In some ways, using a health share membership for medical bills can simplify the process. However, unexpected bills can affect whether or not a cost is considered shareable and cause unneeded stress. After doing some research, we’ve found some possible ways of avoiding them.
Many health shares no longer use provider networks and this eliminates a large number of potential problems. Aetna provides the example of a woman who had a surgery, then was charged thousands extra because the hospital-provided anesthesiologist was out of network. When networks are no longer an issue, patients only need to check that the providers and facility are properly licensed—and situations where that might even be in doubt are exceptionally rare.
Removing network considerations definitely also removes some of the headaches involved with medical billing. However, if you belong to one of the health shares that still uses a network, you’ll want to check that providers, and facilities, are contracted with that network. The large health care sharing ministries with networks almost all use PHCS, which is the largest provider network in the United States. This is a good thing, but keep in mind that you still need to check! This network, while large, works better in some regions than others. For example, someone living in New York City likely won’t struggle to find providers and facilities who are in-network. Someone living in a rural county might. If you know you need a procedure in advance, tell the office which network you need as quickly as possible. On the day of, double-check that those scheduled to work with you are in network.
Don’t forget that facilities also use networks! If you belong to a health share which doesn’t use a network, you have no issue, but if you do…where you go matters. Surgery centers, emergency rooms, urgent cares, imaging centers, and lab centers all have networks. Never assume that your provider will send you to an in-network facility! They rarely know which networks a facility is contracted with, and also, frequently, providers lack time and might not think to check. If your doctor recommends you have bloodwork done, for example, ask the lab if they’re contracted with Multiplan/PHCS before receiving any services. This can save you hundreds of dollars.
One of the most insidious billing practices is the addition of a facility fee to a final bill. In some cases, these fees make sense—they help cover the costs of running complicated buildings such as hospitals. However, the fee can vary widely between facilities, and in some cases they really do come as a surprise. According to The Alliance, fees are often charged by clinics owned by hospitals. In some places, hospitals have purchased multiple local clinics. This means that it may be impossible to visit an ordinary clinic without being hit by a facility fee. Even worse, one woman was charged a facility fee for a virtual appointment!
Honestly, there may not always be a way to avoid facility fees, especially if you live somewhere without many facility options to choose from. However, when possible, asking in advance allows you to choose a facility with the lowest possible fee.

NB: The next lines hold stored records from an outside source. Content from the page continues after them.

(** C8. One tick of the wheel processes the current slot: an entry with
    ticks left loses exactly one tick, is otherwise unchanged, and stays;
    an entry without ticks left whose
    idle time (now minus last activity, in whole milliseconds) has reached
    the timeout is recorded as expired and leaves the slot; any other
    entry stays as it is; then the current slot index becomes
    (current + 1) mod W. For a positive timeout T the idle time reaches it
    exactly when now minus last activity is at least T milliseconds. *)
Theorem tick_processes_current_slot :
  forall (now : Z) (m : ConnectionTimeoutManager.t),
    let current := ConnectionTimeoutManager.current_slot_ m in
    let es := ConnectionTimeoutManager.slot_entries current m in
    let scanned :=
      ConnectionTimeoutManager.scan_slot now
        (ConnectionTimeoutManager.idle_timeout_ms_ m) es
        (ConnectionTimeoutManager.entries m) in
    let m' := (ConnectionTimeoutManager.tick now m).1 in
    0 <= current < ConnectionTimeoutManager.wheel_size_ m ->
    ConnectionTimeoutManager.wheel_size_ m < 2 ^ 31 ->
    (Z.to_nat current < length (ConnectionTimeoutManager.time_wheel_ m))%nat ->
    NoDup (omap id es) ->
    ConnectionTimeoutManager.current_slot_ m'
    = (current + 1) mod ConnectionTimeoutManager.wheel_size_ m /\
    ConnectionTimeoutManager.slot_entries current m' = scanned.1.2 /\
    ConnectionTimeoutManager.entries m' = scanned.1.1 /\
    (forall a en,
        Some a ∈ es -> ConnectionTimeoutManager.entries m !! a = Some en ->
        slot_entry_outcome now (ConnectionTimeoutManager.idle_timeout_ms_ m) a en
                           scanned.1.1 scanned.1.2 scanned.2) /\
    (forall a en,
        Some a ∈ es -> ConnectionTimeoutManager.entries m !! a = Some en ->
        0 < ConnectionTimeoutManager.remaining_ticks en < 2 ^ 31 ->
        exists en',
          ConnectionTimeoutManager.entries m' !! a = Some en' /\
          ConnectionTimeoutManager.remaining_ticks en'
          = ConnectionTimeoutManager.remaining_ticks en - 1 /\
          ConnectionTimeoutManager.conn en' = ConnectionTimeoutManager.conn en /\
          ConnectionTimeoutManager.slot_position en'
          = ConnectionTimeoutManager.slot_position en /\
          ConnectionTimeoutManager.last_activity_time en'
          = ConnectionTimeoutManager.last_activity_time en) /\
    (0 < ConnectionTimeoutManager.idle_timeout_ms_ m ->
     forall d, ConnectionTimeoutManager.idle_timeout_ms_ m
               <= ConnectionTimeoutManager.milliseconds d
               <-> ConnectionTimeoutManager.idle_timeout_ms_ m * 1000000 <= d).
Proof.
  intros now m current es scanned m' Hcur Hw Hlen Hnd.

  assert (Hout : forall a en,
             Some a ∈ es -> ConnectionTimeoutManager.entries m !! a = Some en ->
             slot_entry_outcome now (ConnectionTimeoutManager.idle_timeout_ms_ m) a en
                                scanned.1.1 scanned.1.2 scanned.2).
  { intros a en Hin Ha. apply scan_slot_outcome; assumption. }
  subst m'. unfold ConnectionTimeoutManager.tick,
              ConnectionTimeoutManager.process_timeout_connections.
  fold current. fold es. fold scanned.
  destruct scanned as [[h kept_entries] expired] eqn:Hscan.
  pose proof (deliver_keeps_wheel expired
                (ConnectionTimeoutManager.set_entries h
                   (ConnectionTimeoutManager.set_slot current kept_entries m)))
    as (Hwheel & Hentries & Hslot & Hsize).
  destruct (ConnectionTimeoutManager.deliver expired _) as [m1 out].
  simpl in *. split; [|split; [|split; [|split; [|split]]]].
  - rewrite Hslot, Hsize. fold current.
    rewrite int_small by lia. apply Z.rem_mod_nonneg; lia.
  - unfold ConnectionTimeoutManager.slot_entries. simpl. rewrite Hwheel.
    rewrite list_lookup_insert_eq by exact Hlen. reflexivity.
  - exact Hentries.
  - exact Hout.
  - intros a en Hin Ha Hticks.
    destruct (Hout a en Hin Ha) as (Hticking & _).
    destruct (Hticking ltac:(lia)) as (_ & _ & Hdec).
    exists (ConnectionTimeoutManager.decrement en).
    split; [rewrite Hentries; exact Hdec|]. simpl.
    rewrite int_small by lia. repeat split.
  - intros HT d. apply milliseconds_reaches. exact HT.
Qed.

Lemma tick_processes_current_slot_witness :
  ConnectionTimeoutManager.current_slot_
    (ConnectionTimeoutManager.tick 3000000000 sample_wheel).1 = 1 /\
  ConnectionTimeoutManager.slot_entries 0
    (ConnectionTimeoutManager.tick 3000000000 sample_wheel).1
  = [Some 0%nat; Some 2%nat] /\
  ConnectionTimeoutManager.entries
    (ConnectionTimeoutManager.tick 3000000000 sample_wheel).1 !! 0%nat
  = Some (ConnectionTimeoutManager.mkEntry (Some 10) 0 4 0).
Proof.
  destruct (tick_processes_current_slot 3000000000 sample_wheel)
    as (Hcur & Hslot & Hentries & _ & _ & _).
  - vm_compute. split; [discriminate|reflexivity].
  - vm_compute. reflexivity.
  - vm_compute. lia.
  - apply (bool_decide_unpack _). vm_compute. exact I.
  - split; [exact Hcur|]. split; [exact Hslot|].
    rewrite Hentries. vm_compute. reflexivity.
Defined.

(** ** Connection: a failed [write_to_buf] in [sendInLoop] *)

Lemma Chunk_adjust_length c : Chunk.length (Chunk.adjust c) = Chunk.length c.
Proof. unfold Chunk.adjust. destruct (negb _); reflexivity. Qed.

Lemma ensure_capacity_result oom additional_size b p :
  let r := OutputBuffer.ensure_capacity oom additional_size b p in
  (r.1.1 = false -> BufferBase.length r.1.2 = BufferBase.length b) /\
  (r.1.1 = true -> BufferBase.data_buf r.1.2 <> None).
Proof.
  unfold OutputBuffer.ensure_capacity.
  destruct (additional_size <=? 0); [simpl; split; [reflexivity|discriminate]|].
  destruct (_ <? additional_size); [simpl; split; [reflexivity|discriminate]|].
  destruct (safe_int_to_size additional_size) as [additional|];
    [|simpl; split; [reflexivity|discriminate]].
  destruct (BufferBase.data_buf b) as [c|] eqn:Hb.
  - assert (Hlen : BufferBase.length
                     (BufferBase.mk (Some (if negb (Chunk.head c =? 0)
                                           then Chunk.adjust c else c)))
                   = BufferBase.length b).
    { unfold BufferBase.length. rewrite Hb. simpl.
      destruct (negb _); [rewrite Chunk_adjust_length|]; reflexivity. }
    destruct (additional <=? _); [simpl; split; [discriminate|discriminate]|].
    destruct (safe_add _ additional) as [new_size|];
      [|simpl; split; [intros _; exact Hlen|discriminate]].
    destruct (_ <? new_size); [simpl; split; [intros _; exact Hlen|discriminate]|].
    destruct (MemoryPool.alloc_chunk oom new_size p) as [[new_buf| |ex] p'];
      simpl; split; try discriminate; intros _; exact Hlen.
  - destruct (safe_int_to_size _) as [safe_size|];
      [|simpl; split; [reflexivity|discriminate]].
    destruct (MemoryPool.alloc_chunk oom safe_size p) as [[c| |ex] p'];
      simpl; split; try discriminate; reflexivity.
Qed.

(** A [write_to_buf] that returns -1 has stored nothing. *)
Lemma write_to_buf_failure_stores_nothing oom data len b p :
  (OutputBuffer.write_to_buf oom data len b p).1.1 = -1 ->
  BufferBase.length (OutputBuffer.write_to_buf oom data len b p).1.2
  = BufferBase.length b.
Proof.
  unfold OutputBuffer.write_to_buf.
  destruct data as [src|]; [|reflexivity].
  destruct (len <=? 0); [discriminate|].
  destruct (_ <? len); [reflexivity|].
  pose proof (ensure_capacity_result oom len b p) as [Hfalse Htrue].
  destruct (OutputBuffer.ensure_capacity oom len b p) as [[ok b1] p1]. simpl in *.
  destruct ok; simpl.
  - destruct (BufferBase.data_buf b1) as [c|]; [discriminate|].
    exfalso. apply Htrue; reflexivity.
  - intros _. apply Hfalse. reflexivity.
Qed.

(** C1, evaluated. When the direct write would block, or bytes are already
    queued, and [write_to_buf] then fails on the unwritten bytes,
    [sendInLoop] returns with the connection still Connected, without
    having run the close callback or closed the descriptor, and with
    nothing added to the output buffer: the failure is dropped. *)
Theorem sendInLoop_ignores_write_to_buf_failure :
  forall (e : Env) (data : option bytes) (len : Z) (w : TcpConnection.World),
    state_of w = TcpConnection.kConnected ->
    (BufferBase.length (TcpConnection.output_buf_ (TcpConnection.conn w)) <> 0 \/
     exists r rest, sys e = r :: rest /\ ret r < 0 /\ errno r = EAGAIN) ->
    0 < len ->
    (OutputBuffer.write_to_buf (oom e) (option_map (fun d i => d (0 + i)) data)
       (int (size_t (len - 0)))
       (TcpConnection.output_buf_ (TcpConnection.conn w)) (TcpConnection.pool w)).1.1 = -1 ->
    exists w',
      TcpConnection.sendInLoop e data len w = Some w' /\
      state_of w' = TcpConnection.kConnected /\
      on_closed_count w' = on_closed_count w /\
      close_count w' = close_count w /\
      BufferBase.length (TcpConnection.output_buf_ (TcpConnection.conn w'))
      = BufferBase.length (TcpConnection.output_buf_ (TcpConnection.conn w)).
Proof.
  intros e data len w Hstate Hpath Hlen Hfail.
  assert (Htail : forall w1,
             TcpConnection.output_buf_ (TcpConnection.conn w1)
             = TcpConnection.output_buf_ (TcpConnection.conn w) ->
             TcpConnection.pool w1 = TcpConnection.pool w ->
             BufferBase.length
               (TcpConnection.output_buf_
                  (TcpConnection.conn (TcpConnection.buffer_unwritten e data len 0 w1)))
             = BufferBase.length (TcpConnection.output_buf_ (TcpConnection.conn w))).
  { intros w1 Hbuf Hpool. unfold TcpConnection.buffer_unwritten.
    assert (H0 : (size_t 0 <? len) = true) by (apply Z.ltb_lt; exact Hlen).
    rewrite H0, Hbuf, Hpool.
    pose proof (write_to_buf_failure_stores_nothing _ _ _ _ _ Hfail) as Hsame.
    destruct (OutputBuffer.write_to_buf _ _ _ _ _) as [[r b] p]. simpl in Hsame.
    unfold TcpConnection.on_channel. simpl.
    destruct (TcpConnection.channel_ (TcpConnection.conn w1)) as [ch|]; simpl.
    - destruct (ChannelOps.enable_write _ _ _) as [[ch' l'] out]. exact Hsame.
    - exact Hsame. }
  unfold TcpConnection.sendInLoop. unfold state_of in Hstate. rewrite Hstate. simpl.
  destruct (BufferBase.length _ =? 0) eqn:Hempty.
  - destruct Hpath as [Hne | (r & rest & Hsys & Hret & Herr)];
      [apply Z.eqb_eq in Hempty; contradiction|].
    rewrite Hsys. apply Z.ltb_lt in Hret. rewrite Hret, Herr. simpl.
    eexists. split; [reflexivity|].
    destruct (kept_trans _ _ _
                (emit_quiet_kept
                   [SysWrite (TcpConnection.connfd_ (TcpConnection.conn w)) len] w
                   ltac:(split; reflexivity))
                (buffer_unwritten_kept e data len 0 _)) as (A & B & C).
    split; [rewrite A; exact Hstate|]. split; [exact B|]. split; [exact C|].
    apply Htail; reflexivity.
  - eexists. split; [reflexivity|].
    destruct (buffer_unwritten_kept e data len 0 w) as (A & B & C).
    split; [rewrite A; exact Hstate|]. split; [exact B|]. split; [exact C|].
    apply Htail; reflexivity.
Qed.

Lemma sendInLoop_ignores_write_to_buf_failure_witness :
  exists w',
    TcpConnection.sendInLoop would_block (Some letters_A) two_MiB established_connection
    = Some w' /\
    state_of w' = TcpConnection.kConnected /\
    on_closed_count w' = on_closed_count established_connection /\
    close_count w' = close_count established_connection /\
    BufferBase.length (TcpConnection.output_buf_ (TcpConnection.conn w'))
    = BufferBase.length
        (TcpConnection.output_buf_ (TcpConnection.conn established_connection)).
Proof.
  apply (sendInLoop_ignores_write_to_buf_failure would_block (Some letters_A) two_MiB
           established_connection).
  - vm_compute. reflexivity.
  - right. exists (Sysret (-1) EAGAIN zeroed), []. split; [reflexivity|].
    split; [simpl; lia|reflexivity].
  - vm_compute. reflexivity.
  - vm_compute. reflexivity.
Defined.

(** ** Input buffer: free space before a read *)

Lemma find_suitable_size_first_class n :
  n <= 4096 -> MemoryPool.find_suitable_size n = 4096.
Proof.
  intros H. unfold MemoryPool.find_suitable_size, MemoryPool.MEM_SIZES. simpl.
  destruct (n <=? 4096) eqn:Hle; [reflexivity|]. apply Z.leb_gt in Hle. lia.
Qed.

Lemma alloc_chunk_from_free_list oom n p cs chunk next :
  n <> 0 -> MemoryPool.find_suitable_size n = cs -> cs <> 0 ->
  MemoryPool.pool_ p !! cs = Some (chunk :: next) ->
  MemoryPool.alloc_chunk oom n p
  = (MemoryPool.Allocated chunk,
     MemoryPool.charge (<[cs := next]> (MemoryPool.pool_ p)) cs p).
Proof.
  intros Hn Hcs Hcs0 Hfree. unfold MemoryPool.alloc_chunk.
  apply Z.eqb_neq in Hn, Hcs0. rewrite Hn, Hcs, Hcs0, Hfree. reflexivity.
Qed.

Lemma expand_buffer_short oom n d p chunk next :
  0 < n <= 2048 ->
  MemoryPool.pool_ p !! 4096 = Some (chunk :: next) ->
  Chunk.capacity chunk = 4096 ->
  exists b' p',
    InputBuffer.expand_buffer oom n (BufferBase.mk (Some (Chunk.mk 4096 n 0 d))) p
    = (true, b', p') /\
    BufferBase.free_space b' = 4096 - n.
Proof.
  intros Hn Hfree Hcap. unfold InputBuffer.expand_buffer. simpl.
  rewrite (size_t_small n) by lia. rewrite (size_t_small (n + n)) by lia.
  rewrite (alloc_chunk_from_free_list oom (n + n) p 4096 chunk next);
    [|lia|apply find_suitable_size_first_class; lia|lia|exact Hfree].
  eexists. eexists. split; [reflexivity|].
  unfold BufferBase.free_space, Chunk.copy. simpl.
  destruct (n =? 0) eqn:H0; [apply Z.eqb_eq in H0; lia|].
  rewrite Hcap.
  destruct (4096 <? n) eqn:H1; [apply Z.ltb_lt in H1; lia|].
  simpl. rewrite Hcap. reflexivity.
Qed.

You can comparison shop for healthcare just like you would anything else. It’s intimidating, perhaps, but it’s doable. Health shares in particular have begun providing their members access to comparison tools such as Healthcare Bluebook. Healthcare Bluebook does have a free option, but the site will likely be more thorough and easier to use with the assistance of your health share. Healthcare Blue Book (and other comparison sites like FairHealth or ClinicPriceCheck) provide price estimates based on billing codes. While you can choose from a menu of possible services, using your provider’s office or health share to check codes will give you the most accurate results. That makes it easier to find the most affordable, quality care in your area.
Recent legislation expands protections against balance billing for people who have health insurance. If you don’t know, balance billing is when a provider bills you for the difference between their fee and the insurance’s allowed amount. While it may seem that this legislation may not apply to health share members, that isn’t entirely true! The law makes a provision for people without insurance: providers must give a good-faith cost estimate before you receive care. Per CMS.gov, you can file a dispute if you are charged more than $400 above that estimate.
Every time you see a provider, request an itemized bill of the services received that day. Your health share will want it regardless, but there is evidence that up to half of all medical bills have an error in them! An itemized bill makes it much easier to see what you were charged for, when, and to verify the medical codes used. The Insider article linked above provides excellent information about itemized bills, and how to use them, so we highly recommend giving it a read. Understand that most providers will not give you an itemized bill unless you ask for it, but once you do, they are legally required to comply. Itemized bills help patients catch errors as well as deliberate actions such as upcoding, so it is always worth doing.
Following all these guidelines makes it much less likely that you’ll receive large, and unpleasant, surprise bills. It’s certainly a lot of work to research before receiving care, but the money and headache saved by doing so is well worth the effort.